== Source data ==
==============================
(* ===================================================================== *)
(** ** [set_brightness]                                                   *)
(* ===================================================================== *)

(** The three guards of [set_brightness], in the order the source tests
    them, on a populated cache. *)
Lemma set_brightness_populated (self : SmartDevice) (d : dict) (value : pyval) :
  cache self = Some d ->
  set_brightness value self
    = if negb (contains d "brightness") then (inl not_dimmable, self)
      else if negb (isinstance_int value) then (inl (not_an_integer value), self)
      else if in_brightness_range value then
        (await turn_on; await _query_helper "smartlife.iot.dimmer" "set_brightness"
                                            {[ "brightness" := value ]}; update) self
      else (inl (out_of_range value), self).
Proof.
  intros Hc. unfold set_brightness, requires_update_async. rewrite Hc.
  unfold bind at 1. unfold read. rewrite (is_dimmable_populated self d Hc).
  destruct (contains d "brightness"); simpl; [|reflexivity].
  destruct (isinstance_int value); simpl; [|reflexivity].
  now destruct (in_brightness_range value).
Qed.

(** The accepted path against a device that answers. *)
Lemma set_brightness_accepted (self : SmartDevice) (value : pyval) :
  is_dimmable self = inr true ->
  isinstance_int value = true ->
  in_brightness_range value = true ->
  responsive (remote self) ->
  exists self',
    set_brightness value self = (inr tt, self') /\
    issued self' = issued self ++ [power_on; Resync; dim_to value; Resync].
Proof.
  intros Hdim Hint Hrange Hresp.
  destruct (is_dimmable_inv self true Hdim) as (d & Hc & Hkey).
  rewrite (set_brightness_populated self d value Hc), Hkey, Hint, Hrange. simpl.
  destruct (call_then_update self "system" "set_relay_state"
              {[ "state" := PInt 1 ]} Hresp) as [d1 H1].
  unfold bind at 1. unfold turn_on. rewrite H1.
  set (self1 := with_cache (Some d1) _).
  destruct (call_then_update self1 "smartlife.iot.dimmer" "set_brightness"
              {[ "brightness" := value ]} Hresp) as [d2 H2].
  rewrite H2. eexists. split; [reflexivity|].
  unfold self1. simpl. now rewrite <- !app_assoc.
Qed.

(** C1. For every integer [v] with [1 <= v <= 100], [set_brightness(v)] on a
    device whose populated cache marks it dimmable, and which answers what
    it is sent, returns normally after sending exactly four things, in this
    order: the power-on call ([set_relay_state] with [state = 1]) and the
    resynchronization that [turn_on] makes, then one brightness call
    carrying [v], then one resynchronization. *)
Theorem set_brightness_in_range (self : SmartDevice) (v : Z) :
  is_dimmable self = inr true ->
  1 <= v <= 100 ->
  responsive (remote self) ->
  exists self',
    set_brightness (PInt v) self = (inr tt, self') /\
    issued self' = issued self ++ [power_on; Resync; dim_to (PInt v); Resync].
Proof.
  intros Hdim Hv Hresp.
  apply set_brightness_accepted; try assumption; [reflexivity|].
  unfold in_brightness_range. simpl.
  apply andb_true_intro. split; [apply Z.ltb_lt | apply Z.leb_le]; lia.
Qed.

Lemma set_brightness_in_range_witness :
  is_dimmable (Sim.synced Sim.dimmer) = inr true /\
  1 <= 70 <= 100 /\
  responsive (remote (Sim.synced Sim.dimmer)) /\
  exists self',
    set_brightness (PInt 70) (Sim.synced Sim.dimmer) = (inr tt, self') /\
    issued self' = issued (Sim.synced Sim.dimmer)
                     ++ [power_on; Resync; dim_to (PInt 70); Resync].
Proof.
  assert (Hdim : is_dimmable (Sim.synced Sim.dimmer) = inr true)
    by (vm_compute; reflexivity).
  assert (Hv : 1 <= 70 <= 100) by lia.
  split; [exact Hdim|]. split; [exact Hv|]. split; [exact responsive_dimmer|].
  exact (set_brightness_in_range (Sim.synced Sim.dimmer) 70 Hdim Hv responsive_dimmer).
Defined.

(** C2. On a dimmable device with a populated cache, [set_brightness(value)]
    with a [value] that is not an [int] instance raises the [ValueError]
    of the type check, and with an [int] outside 1..100 (0 included) it
    raises the [ValueError] of the range check; in both cases nothing is
    sent and the session is left exactly as it was. *)
Theorem set_brightness_invalid (self : SmartDevice) (value : pyval) :
  is_dimmable self = inr true ->
  (as_int value = None ->
   set_brightness value self = (inl (not_an_integer value), self)) /\
  (forall z, as_int value = Some z -> z < 1 \/ 100 < z ->
   set_brightness value self = (inl (out_of_range value), self)).
Proof.
  intros Hdim.
  destruct (is_dimmable_inv self true Hdim) as (d & Hc & Hkey).
  rewrite (set_brightness_populated self d value Hc), Hkey. simpl.
  unfold isinstance_int, in_brightness_range.
  split.
  - intros Hnone. now rewrite Hnone.
  - intros z Hz Hout. rewrite Hz. simpl.
    destruct (0 <? z) eqn:Hlo; destruct (z <=? 100) eqn:Hhi; simpl; try reflexivity.
    apply Z.ltb_lt in Hlo. apply Z.leb_le in Hhi. lia.
Qed.

Lemma set_brightness_invalid_witness :
  is_dimmable (Sim.synced Sim.dimmer) = inr true /\
  set_brightness (PFloat 50.5%float) (Sim.synced Sim.dimmer)
    = (inl (not_an_integer (PFloat 50.5%float)), Sim.synced Sim.dimmer) /\
  set_brightness (PInt 0) (Sim.synced Sim.dimmer)
    = (inl (out_of_range (PInt 0)), Sim.synced Sim.dimmer).
Proof.
  assert (Hdim : is_dimmable (Sim.synced Sim.dimmer) = inr true)
    by (vm_compute; reflexivity).
  split; [exact Hdim|]. split.
  - apply (proj1 (set_brightness_invalid (Sim.synced Sim.dimmer) (PFloat 50.5%float) Hdim)).
    reflexivity.
  - apply (proj2 (set_brightness_invalid (Sim.synced Sim.dimmer) (PInt 0) Hdim) 0).
    + reflexivity.
    + left. lia.
Defined.

(** C3. For every [value], [set_brightness(value)] on a device whose
    populated cache has no "brightness" key raises the capability error;
    nothing is sent and the session is left as it was. *)
Theorem set_brightness_not_dimmable (self : SmartDevice) (d : dict) (value : pyval) :
  cache self = Some d ->
  d !! "brightness" = None ->
  set_brightness value self
    = (inl (SmartDeviceException "Device is not dimmable."), self).
Proof.
  intros Hc Hkey.
  rewrite (set_brightness_populated self d value Hc).
  unfold contains. now rewrite Hkey.
Qed.

Lemma set_brightness_not_dimmable_witness :
  cache (Sim.synced Sim.plug) = Some (Sim.switch_info []) /\
  Sim.switch_info [] !! "brightness" = None /\
  set_brightness (PInt 50) (Sim.synced Sim.plug)
    = (inl (SmartDeviceException "Device is not dimmable."), Sim.synced Sim.plug).
Proof.
  assert (Hc : cache (Sim.synced Sim.plug) = Some (Sim.switch_info [])) by reflexivity.
  assert (Hkey : Sim.switch_info [] !! "brightness" = None)
    by (vm_compute; reflexivity).
  split; [exact Hc|]. split; [exact Hkey|].
  exact (set_brightness_not_dimmable (Sim.synced Sim.plug) (Sim.switch_info [])
           (PInt 50) Hc Hkey).
Defined.

(** C9. In [set_brightness] the capability check comes before the checks of
    the value: on a device with a populated cache that is not dimmable,
    whatever [value] is (an integer within 1..100, a non-integer, an
    integer out of range), the error raised is the capability error and
    not a [ValueError]. *)
Theorem set_brightness_capability_first (self : SmartDevice) (value : pyval) :
  is_dimmable self = inr false ->
  fst (set_brightness value self) = inl not_dimmable /\
  fst (set_brightness value self) <> inl (not_an_integer value) /\
  fst (set_brightness value self) <> inl (out_of_range value) /\
  forall args, fst (set_brightness value self) <> inl (ValueError args).
Proof.
  intros Hdim.
  destruct (is_dimmable_inv self false Hdim) as (d & Hc & Hkey).
  rewrite (set_brightness_populated self d value Hc), Hkey. simpl.
  repeat split; intros; discriminate.
Qed.

Lemma set_brightness_capability_first_witness :
  is_dimmable (Sim.synced Sim.plug) = inr false /\
  fst (set_brightness (PStr "bright") (Sim.synced Sim.plug)) = inl not_dimmable /\
  fst (set_brightness (PInt 50) (Sim.synced Sim.plug)) = inl not_dimmable /\
  fst (set_brightness (PInt 0) (Sim.synced Sim.plug)) = inl not_dimmable.
Proof.
  assert (Hdim : is_dimmable (Sim.synced Sim.plug) = inr false)
    by (vm_compute; reflexivity).
  split; [exact Hdim|]. split; [|split].
  - exact (proj1 (set_brightness_capability_first (Sim.synced Sim.plug) (PStr "bright") Hdim)).
  - exact (proj1 (set_brightness_capability_first (Sim.synced Sim.plug) (PInt 50) Hdim)).
  - exact (proj1 (set_brightness_capability_first (Sim.synced Sim.plug) (PInt 0) Hdim)).
Defined.

(** C10. [set_brightness] takes a [bool] for an [int]: on a dimmable device
    with a populated cache, [True] passes the type check and the range
    check (it compares as 1) and, against a device that answers, the
    power-on call and the brightness call carrying [True] are sent;
    [False] passes the type check and raises the [ValueError] of the range
    check (it compares as 0), with nothing sent. *)
Theorem set_brightness_bool (self : SmartDevice) :
  is_dimmable self = inr true ->
  isinstance_int (PBool true) = true /\
  isinstance_int (PBool false) = true /\
  in_brightness_range (PBool true) = true /\
  in_brightness_range (PBool false) = false /\
  set_brightness (PBool false) self
    = (inl (ValueError [PStr "Brightness value False is not valid."]), self) /\
  (responsive (remote self) ->
   exists self',
     set_brightness (PBool true) self = (inr tt, self') /\
     issued self' = issued self ++ [power_on; Resync; dim_to (PBool true); Resync]).
Proof.
  intros Hdim. repeat split.
  - destruct (is_dimmable_inv self true Hdim) as (d & Hc & Hkey).
    now rewrite (set_brightness_populated self d _ Hc), Hkey.
  - intros Hresp. now apply set_brightness_accepted.
Qed.

Lemma set_brightness_bool_witness :
  is_dimmable (Sim.synced Sim.dimmer) = inr true /\
  set_brightness (PBool false) (Sim.synced Sim.dimmer)
    = (inl (ValueError [PStr "Brightness value False is not valid."]),
       Sim.synced Sim.dimmer) /\
  exists self',
    set_brightness (PBool true) (Sim.synced Sim.dimmer) = (inr tt, self') /\
    issued self' = issued (Sim.synced Sim.dimmer)
                     ++ [power_on; Resync; dim_to (PBool true); Resync].
Proof.
  assert (Hdim : is_dimmable (Sim.synced Sim.dimmer) = inr true)
    by (vm_compute; reflexivity).
  pose proof (set_brightness_bool (Sim.synced Sim.dimmer) Hdim)
    as (_ & _ & _ & _ & Hfalse & Htrue).
  split; [exact Hdim|]. split; [exact Hfalse|].
  exact (Htrue responsive_dimmer).
Defined.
==============================
== Exercise requirements ==
All lines from the beginning of the listing through the one with "(** The accepted" are to be restated word for word, and only those.

== Response for this exercise ==
(* ===================================================================== *)
(** ** [set_brightness]                                                   *)
(* ===================================================================== *)

(** The three guards of [set_brightness], in the order the source tests
    them, on a populated cache. *)
Lemma set_brightness_populated (self : SmartDevice) (d : dict) (value : pyval) :
  cache self = Some d ->
  set_brightness value self
    = if negb (contains d "brightness") then (inl not_dimmable, self)
      else if negb (isinstance_int value) then (inl (not_an_integer value), self)
      else if in_brightness_range value then
        (await turn_on; await _query_helper "smartlife.iot.dimmer" "set_brightness"
                                            {[ "brightness" := value ]}; update) self
      else (inl (out_of_range value), self).
Proof.
  intros Hc. unfold set_brightness, requires_update_async. rewrite Hc.
  unfold bind at 1. unfold read. rewrite (is_dimmable_populated self d Hc).
  destruct (contains d "brightness"); simpl; [|reflexivity].
  destruct (isinstance_int value); simpl; [|reflexivity].
  now destruct (in_brightness_range value).
Qed.

(** The accepted path against a device that answers. *)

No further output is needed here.